What this task involves
Please output exactly the part of the records below that opens with the line containing "match env_Payload env" and closes with the line containing "assert (DeclaresDerivedEvent (env_Operation", both lines included, and nothing else.

Stored items:

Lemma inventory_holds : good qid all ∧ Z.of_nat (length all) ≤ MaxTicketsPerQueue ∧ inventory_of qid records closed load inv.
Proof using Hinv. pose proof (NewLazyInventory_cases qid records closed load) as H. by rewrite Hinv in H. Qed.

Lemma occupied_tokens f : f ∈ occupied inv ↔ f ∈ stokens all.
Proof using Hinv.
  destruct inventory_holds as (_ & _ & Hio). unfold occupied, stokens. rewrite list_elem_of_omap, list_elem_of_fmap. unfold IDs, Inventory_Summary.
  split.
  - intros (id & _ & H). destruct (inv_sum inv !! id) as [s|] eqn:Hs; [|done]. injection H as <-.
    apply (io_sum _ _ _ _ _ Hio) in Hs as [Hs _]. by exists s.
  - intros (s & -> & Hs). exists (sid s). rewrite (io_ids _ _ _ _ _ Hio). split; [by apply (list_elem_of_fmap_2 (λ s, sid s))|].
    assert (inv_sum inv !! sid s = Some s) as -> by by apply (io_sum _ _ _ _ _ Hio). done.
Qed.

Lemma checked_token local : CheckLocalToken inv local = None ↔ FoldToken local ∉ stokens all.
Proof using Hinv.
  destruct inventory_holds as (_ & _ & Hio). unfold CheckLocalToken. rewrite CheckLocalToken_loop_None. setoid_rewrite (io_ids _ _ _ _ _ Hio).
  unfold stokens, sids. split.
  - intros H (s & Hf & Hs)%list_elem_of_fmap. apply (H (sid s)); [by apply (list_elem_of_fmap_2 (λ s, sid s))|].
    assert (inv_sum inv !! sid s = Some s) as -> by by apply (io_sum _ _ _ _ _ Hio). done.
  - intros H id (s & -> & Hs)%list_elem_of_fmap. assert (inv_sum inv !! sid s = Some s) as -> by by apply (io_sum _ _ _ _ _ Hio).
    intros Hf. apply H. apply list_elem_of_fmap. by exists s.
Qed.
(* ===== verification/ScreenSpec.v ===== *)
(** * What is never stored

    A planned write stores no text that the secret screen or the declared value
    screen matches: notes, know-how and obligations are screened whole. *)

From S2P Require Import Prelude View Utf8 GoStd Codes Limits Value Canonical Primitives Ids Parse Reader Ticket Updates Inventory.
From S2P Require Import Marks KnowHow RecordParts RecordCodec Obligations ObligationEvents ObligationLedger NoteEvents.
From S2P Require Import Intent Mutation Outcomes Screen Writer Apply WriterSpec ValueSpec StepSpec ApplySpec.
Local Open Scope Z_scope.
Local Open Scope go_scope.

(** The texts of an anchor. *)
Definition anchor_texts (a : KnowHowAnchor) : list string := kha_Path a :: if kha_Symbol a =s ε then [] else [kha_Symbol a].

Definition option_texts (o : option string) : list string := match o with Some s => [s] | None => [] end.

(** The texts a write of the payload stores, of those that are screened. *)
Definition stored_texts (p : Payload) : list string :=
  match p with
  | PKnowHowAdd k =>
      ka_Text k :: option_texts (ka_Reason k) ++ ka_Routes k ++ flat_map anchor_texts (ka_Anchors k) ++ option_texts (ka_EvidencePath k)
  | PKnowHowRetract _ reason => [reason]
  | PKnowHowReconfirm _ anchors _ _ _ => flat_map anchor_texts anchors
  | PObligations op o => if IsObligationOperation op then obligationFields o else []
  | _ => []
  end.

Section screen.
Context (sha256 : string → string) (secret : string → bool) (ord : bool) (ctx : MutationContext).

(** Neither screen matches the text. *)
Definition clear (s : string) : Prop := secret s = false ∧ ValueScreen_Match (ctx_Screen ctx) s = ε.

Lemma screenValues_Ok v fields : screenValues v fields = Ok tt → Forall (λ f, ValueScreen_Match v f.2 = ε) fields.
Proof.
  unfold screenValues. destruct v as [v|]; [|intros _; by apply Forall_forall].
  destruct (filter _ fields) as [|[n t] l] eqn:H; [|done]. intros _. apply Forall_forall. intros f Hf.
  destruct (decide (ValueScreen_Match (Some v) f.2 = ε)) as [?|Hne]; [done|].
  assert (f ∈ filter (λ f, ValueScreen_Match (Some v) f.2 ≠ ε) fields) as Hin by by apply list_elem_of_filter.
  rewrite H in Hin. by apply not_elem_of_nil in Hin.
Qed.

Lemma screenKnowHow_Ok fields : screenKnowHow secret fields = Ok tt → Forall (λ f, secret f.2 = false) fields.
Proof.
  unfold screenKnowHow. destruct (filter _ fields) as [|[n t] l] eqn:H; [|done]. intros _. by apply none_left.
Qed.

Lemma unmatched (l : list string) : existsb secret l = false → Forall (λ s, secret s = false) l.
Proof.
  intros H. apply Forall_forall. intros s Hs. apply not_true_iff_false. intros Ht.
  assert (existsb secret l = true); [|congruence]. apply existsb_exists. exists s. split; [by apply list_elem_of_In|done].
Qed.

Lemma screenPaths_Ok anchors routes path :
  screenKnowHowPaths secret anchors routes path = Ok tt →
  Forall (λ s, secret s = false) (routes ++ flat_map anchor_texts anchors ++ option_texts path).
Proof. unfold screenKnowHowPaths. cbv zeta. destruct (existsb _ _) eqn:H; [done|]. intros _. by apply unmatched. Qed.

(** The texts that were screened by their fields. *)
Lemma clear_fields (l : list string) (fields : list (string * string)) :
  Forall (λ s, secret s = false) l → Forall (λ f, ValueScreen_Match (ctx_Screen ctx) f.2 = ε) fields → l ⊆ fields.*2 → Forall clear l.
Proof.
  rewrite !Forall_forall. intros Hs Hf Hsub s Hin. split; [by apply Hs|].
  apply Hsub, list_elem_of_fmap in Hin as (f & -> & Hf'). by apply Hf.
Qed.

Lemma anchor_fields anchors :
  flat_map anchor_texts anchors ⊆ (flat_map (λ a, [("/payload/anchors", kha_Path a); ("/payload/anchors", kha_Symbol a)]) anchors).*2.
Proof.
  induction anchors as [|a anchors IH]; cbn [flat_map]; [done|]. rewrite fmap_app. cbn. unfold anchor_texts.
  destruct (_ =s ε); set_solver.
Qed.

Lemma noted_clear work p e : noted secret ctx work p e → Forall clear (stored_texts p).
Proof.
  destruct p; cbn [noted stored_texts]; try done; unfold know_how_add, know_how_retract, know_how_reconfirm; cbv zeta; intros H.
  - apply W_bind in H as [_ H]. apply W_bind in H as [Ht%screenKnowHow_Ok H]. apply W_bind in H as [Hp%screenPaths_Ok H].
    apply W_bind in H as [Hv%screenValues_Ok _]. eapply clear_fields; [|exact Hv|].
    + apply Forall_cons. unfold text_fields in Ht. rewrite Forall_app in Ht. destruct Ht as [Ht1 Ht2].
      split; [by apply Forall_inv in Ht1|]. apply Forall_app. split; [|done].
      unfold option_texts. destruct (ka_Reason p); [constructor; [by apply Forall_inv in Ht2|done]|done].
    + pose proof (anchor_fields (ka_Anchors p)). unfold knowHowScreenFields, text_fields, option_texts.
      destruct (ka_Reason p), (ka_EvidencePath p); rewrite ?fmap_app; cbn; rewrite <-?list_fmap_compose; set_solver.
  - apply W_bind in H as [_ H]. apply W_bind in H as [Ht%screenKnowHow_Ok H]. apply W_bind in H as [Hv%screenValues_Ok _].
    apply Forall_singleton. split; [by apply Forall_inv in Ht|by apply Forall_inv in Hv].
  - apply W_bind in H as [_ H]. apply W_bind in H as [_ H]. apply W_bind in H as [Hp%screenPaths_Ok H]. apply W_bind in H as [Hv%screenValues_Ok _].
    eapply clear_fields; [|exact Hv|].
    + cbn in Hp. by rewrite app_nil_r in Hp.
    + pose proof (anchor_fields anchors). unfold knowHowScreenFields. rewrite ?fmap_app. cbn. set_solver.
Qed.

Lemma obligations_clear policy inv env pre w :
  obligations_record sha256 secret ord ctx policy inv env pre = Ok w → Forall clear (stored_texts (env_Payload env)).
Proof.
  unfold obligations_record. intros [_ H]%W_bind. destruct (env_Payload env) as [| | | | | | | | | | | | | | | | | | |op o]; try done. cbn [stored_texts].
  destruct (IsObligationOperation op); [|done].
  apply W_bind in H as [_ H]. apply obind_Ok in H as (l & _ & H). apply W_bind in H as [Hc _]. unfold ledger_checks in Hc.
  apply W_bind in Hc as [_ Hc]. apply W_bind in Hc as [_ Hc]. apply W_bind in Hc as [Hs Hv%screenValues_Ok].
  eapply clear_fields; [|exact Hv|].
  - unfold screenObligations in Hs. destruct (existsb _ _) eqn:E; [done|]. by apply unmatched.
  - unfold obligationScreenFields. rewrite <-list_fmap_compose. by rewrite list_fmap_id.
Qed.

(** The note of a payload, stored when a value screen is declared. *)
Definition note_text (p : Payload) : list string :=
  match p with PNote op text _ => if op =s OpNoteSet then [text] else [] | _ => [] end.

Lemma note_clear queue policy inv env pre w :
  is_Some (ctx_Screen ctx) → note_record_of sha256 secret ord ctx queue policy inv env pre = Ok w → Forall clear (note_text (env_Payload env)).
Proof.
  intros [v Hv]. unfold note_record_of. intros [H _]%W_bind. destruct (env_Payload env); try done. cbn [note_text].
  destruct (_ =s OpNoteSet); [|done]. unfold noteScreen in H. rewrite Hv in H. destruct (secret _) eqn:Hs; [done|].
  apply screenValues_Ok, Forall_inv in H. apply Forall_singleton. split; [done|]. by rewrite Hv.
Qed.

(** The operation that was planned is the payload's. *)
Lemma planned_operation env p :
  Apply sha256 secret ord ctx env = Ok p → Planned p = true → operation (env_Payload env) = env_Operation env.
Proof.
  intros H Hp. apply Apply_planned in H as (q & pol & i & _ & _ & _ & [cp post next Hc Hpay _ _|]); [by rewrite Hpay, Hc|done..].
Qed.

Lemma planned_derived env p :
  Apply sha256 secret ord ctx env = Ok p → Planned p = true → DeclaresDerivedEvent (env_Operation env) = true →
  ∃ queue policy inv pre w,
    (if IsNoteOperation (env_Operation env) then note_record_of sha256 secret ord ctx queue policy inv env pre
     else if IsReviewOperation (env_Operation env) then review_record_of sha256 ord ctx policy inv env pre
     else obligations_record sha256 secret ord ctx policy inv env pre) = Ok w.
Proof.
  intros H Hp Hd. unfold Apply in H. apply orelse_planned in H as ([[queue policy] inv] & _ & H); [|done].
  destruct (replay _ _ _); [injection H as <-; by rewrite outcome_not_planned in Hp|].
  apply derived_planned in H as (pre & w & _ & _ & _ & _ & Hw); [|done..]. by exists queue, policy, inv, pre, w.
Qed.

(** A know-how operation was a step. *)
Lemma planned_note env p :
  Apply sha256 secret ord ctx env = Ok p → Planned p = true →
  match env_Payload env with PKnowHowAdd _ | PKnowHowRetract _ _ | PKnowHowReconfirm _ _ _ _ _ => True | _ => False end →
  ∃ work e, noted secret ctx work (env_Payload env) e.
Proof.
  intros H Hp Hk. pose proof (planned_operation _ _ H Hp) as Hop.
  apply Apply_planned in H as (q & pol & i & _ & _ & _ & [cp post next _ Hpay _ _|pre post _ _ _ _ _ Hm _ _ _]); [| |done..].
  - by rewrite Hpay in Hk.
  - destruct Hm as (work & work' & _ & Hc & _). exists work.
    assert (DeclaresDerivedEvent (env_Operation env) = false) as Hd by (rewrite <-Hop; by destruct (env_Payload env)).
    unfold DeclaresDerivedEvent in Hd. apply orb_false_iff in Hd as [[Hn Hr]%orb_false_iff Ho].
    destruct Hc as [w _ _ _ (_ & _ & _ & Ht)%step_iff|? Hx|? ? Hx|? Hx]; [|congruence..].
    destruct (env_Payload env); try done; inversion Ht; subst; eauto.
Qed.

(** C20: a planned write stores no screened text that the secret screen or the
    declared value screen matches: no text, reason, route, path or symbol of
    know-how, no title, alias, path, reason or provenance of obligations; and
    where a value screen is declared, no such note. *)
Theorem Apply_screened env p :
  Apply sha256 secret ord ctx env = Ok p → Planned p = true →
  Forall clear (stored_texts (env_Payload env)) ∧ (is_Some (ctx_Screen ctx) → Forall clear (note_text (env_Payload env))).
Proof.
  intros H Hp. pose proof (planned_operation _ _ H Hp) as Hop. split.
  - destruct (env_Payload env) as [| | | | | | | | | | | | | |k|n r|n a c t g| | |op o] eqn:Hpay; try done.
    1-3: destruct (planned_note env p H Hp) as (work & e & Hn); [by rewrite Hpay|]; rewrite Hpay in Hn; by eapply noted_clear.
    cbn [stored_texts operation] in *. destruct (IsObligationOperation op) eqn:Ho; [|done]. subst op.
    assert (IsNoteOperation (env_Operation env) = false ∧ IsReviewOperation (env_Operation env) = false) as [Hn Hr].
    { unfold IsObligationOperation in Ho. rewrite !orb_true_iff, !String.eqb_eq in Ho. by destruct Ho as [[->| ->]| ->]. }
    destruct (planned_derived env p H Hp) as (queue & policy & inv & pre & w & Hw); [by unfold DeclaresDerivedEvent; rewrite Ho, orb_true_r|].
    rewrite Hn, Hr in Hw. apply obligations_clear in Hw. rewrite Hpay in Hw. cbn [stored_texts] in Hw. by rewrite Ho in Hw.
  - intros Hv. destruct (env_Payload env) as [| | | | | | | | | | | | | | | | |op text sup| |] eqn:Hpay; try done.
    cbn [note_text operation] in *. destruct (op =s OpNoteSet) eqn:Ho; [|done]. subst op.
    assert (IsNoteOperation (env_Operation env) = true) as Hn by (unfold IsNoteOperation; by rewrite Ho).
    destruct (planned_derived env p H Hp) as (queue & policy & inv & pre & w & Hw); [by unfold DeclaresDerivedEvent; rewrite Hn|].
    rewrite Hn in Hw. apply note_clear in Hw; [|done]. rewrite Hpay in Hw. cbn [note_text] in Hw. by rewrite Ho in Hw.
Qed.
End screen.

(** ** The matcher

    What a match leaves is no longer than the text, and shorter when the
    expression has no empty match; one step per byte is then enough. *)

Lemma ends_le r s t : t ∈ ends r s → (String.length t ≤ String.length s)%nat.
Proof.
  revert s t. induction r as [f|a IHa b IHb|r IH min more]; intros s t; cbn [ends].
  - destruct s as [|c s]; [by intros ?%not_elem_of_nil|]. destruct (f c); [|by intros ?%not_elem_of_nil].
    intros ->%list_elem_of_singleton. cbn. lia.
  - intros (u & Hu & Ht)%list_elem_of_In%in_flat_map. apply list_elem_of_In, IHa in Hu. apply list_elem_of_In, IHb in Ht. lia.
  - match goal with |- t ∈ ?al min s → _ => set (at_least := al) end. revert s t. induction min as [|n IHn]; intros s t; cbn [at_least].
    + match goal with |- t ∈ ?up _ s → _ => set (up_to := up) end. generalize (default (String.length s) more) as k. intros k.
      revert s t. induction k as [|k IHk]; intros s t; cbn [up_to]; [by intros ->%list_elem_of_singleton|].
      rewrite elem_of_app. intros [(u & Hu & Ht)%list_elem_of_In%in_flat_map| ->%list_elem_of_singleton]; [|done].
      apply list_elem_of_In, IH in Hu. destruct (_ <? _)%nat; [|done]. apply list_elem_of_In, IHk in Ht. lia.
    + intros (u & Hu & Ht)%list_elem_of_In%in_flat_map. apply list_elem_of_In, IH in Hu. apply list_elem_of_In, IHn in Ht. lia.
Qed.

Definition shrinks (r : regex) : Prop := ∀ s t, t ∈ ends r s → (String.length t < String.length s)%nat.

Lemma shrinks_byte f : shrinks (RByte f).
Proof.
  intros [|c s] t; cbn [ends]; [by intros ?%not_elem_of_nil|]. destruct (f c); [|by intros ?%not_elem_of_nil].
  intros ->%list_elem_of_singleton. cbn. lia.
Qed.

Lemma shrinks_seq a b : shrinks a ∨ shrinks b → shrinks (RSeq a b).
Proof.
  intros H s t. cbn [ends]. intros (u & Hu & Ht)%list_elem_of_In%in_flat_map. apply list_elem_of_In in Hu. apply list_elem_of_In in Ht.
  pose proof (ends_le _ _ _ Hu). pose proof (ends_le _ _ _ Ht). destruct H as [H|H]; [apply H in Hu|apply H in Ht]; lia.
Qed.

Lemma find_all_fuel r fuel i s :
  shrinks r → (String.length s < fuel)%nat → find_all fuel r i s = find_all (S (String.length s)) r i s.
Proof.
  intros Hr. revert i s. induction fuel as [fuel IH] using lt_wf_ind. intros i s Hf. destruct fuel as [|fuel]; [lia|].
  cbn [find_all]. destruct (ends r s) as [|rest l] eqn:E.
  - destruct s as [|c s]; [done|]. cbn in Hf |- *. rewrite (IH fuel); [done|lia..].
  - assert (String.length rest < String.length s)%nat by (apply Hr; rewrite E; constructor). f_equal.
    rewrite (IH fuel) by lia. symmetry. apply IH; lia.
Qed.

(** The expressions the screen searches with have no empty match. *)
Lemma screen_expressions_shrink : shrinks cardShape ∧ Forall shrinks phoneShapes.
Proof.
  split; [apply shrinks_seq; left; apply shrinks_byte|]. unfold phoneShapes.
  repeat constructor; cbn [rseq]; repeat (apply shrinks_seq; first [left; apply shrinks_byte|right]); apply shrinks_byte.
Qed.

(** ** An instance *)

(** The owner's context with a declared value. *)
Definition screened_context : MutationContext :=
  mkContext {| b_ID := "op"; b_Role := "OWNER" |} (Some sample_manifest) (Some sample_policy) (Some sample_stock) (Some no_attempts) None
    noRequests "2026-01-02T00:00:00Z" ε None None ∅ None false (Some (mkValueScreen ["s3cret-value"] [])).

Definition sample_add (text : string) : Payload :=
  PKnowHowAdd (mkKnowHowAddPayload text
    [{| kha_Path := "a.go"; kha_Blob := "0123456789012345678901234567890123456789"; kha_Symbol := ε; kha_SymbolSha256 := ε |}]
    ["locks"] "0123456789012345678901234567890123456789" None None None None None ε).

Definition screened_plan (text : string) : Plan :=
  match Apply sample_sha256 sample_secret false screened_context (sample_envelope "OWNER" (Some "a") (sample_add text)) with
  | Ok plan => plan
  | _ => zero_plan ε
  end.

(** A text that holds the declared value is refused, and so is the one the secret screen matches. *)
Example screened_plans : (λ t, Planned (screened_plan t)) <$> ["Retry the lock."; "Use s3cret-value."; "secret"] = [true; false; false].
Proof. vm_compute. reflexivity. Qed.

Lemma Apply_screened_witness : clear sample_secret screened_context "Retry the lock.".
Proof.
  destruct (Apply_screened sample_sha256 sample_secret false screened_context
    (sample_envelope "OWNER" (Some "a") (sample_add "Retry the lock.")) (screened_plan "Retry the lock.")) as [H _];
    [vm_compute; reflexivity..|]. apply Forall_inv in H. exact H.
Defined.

Answer section
  match env_Payload env with PKnowHowAdd _ | PKnowHowRetract _ _ | PKnowHowReconfirm _ _ _ _ _ => True | _ => False end →
  ∃ work e, noted secret ctx work (env_Payload env) e.
Proof.
  intros H Hp Hk. pose proof (planned_operation _ _ H Hp) as Hop.
  apply Apply_planned in H as (q & pol & i & _ & _ & _ & [cp post next _ Hpay _ _|pre post _ _ _ _ _ Hm _ _ _]); [| |done..].
  - by rewrite Hpay in Hk.
  - destruct Hm as (work & work' & _ & Hc & _). exists work.
    assert (DeclaresDerivedEvent (env_Operation env) = false) as Hd by (rewrite <-Hop; by destruct (env_Payload env)).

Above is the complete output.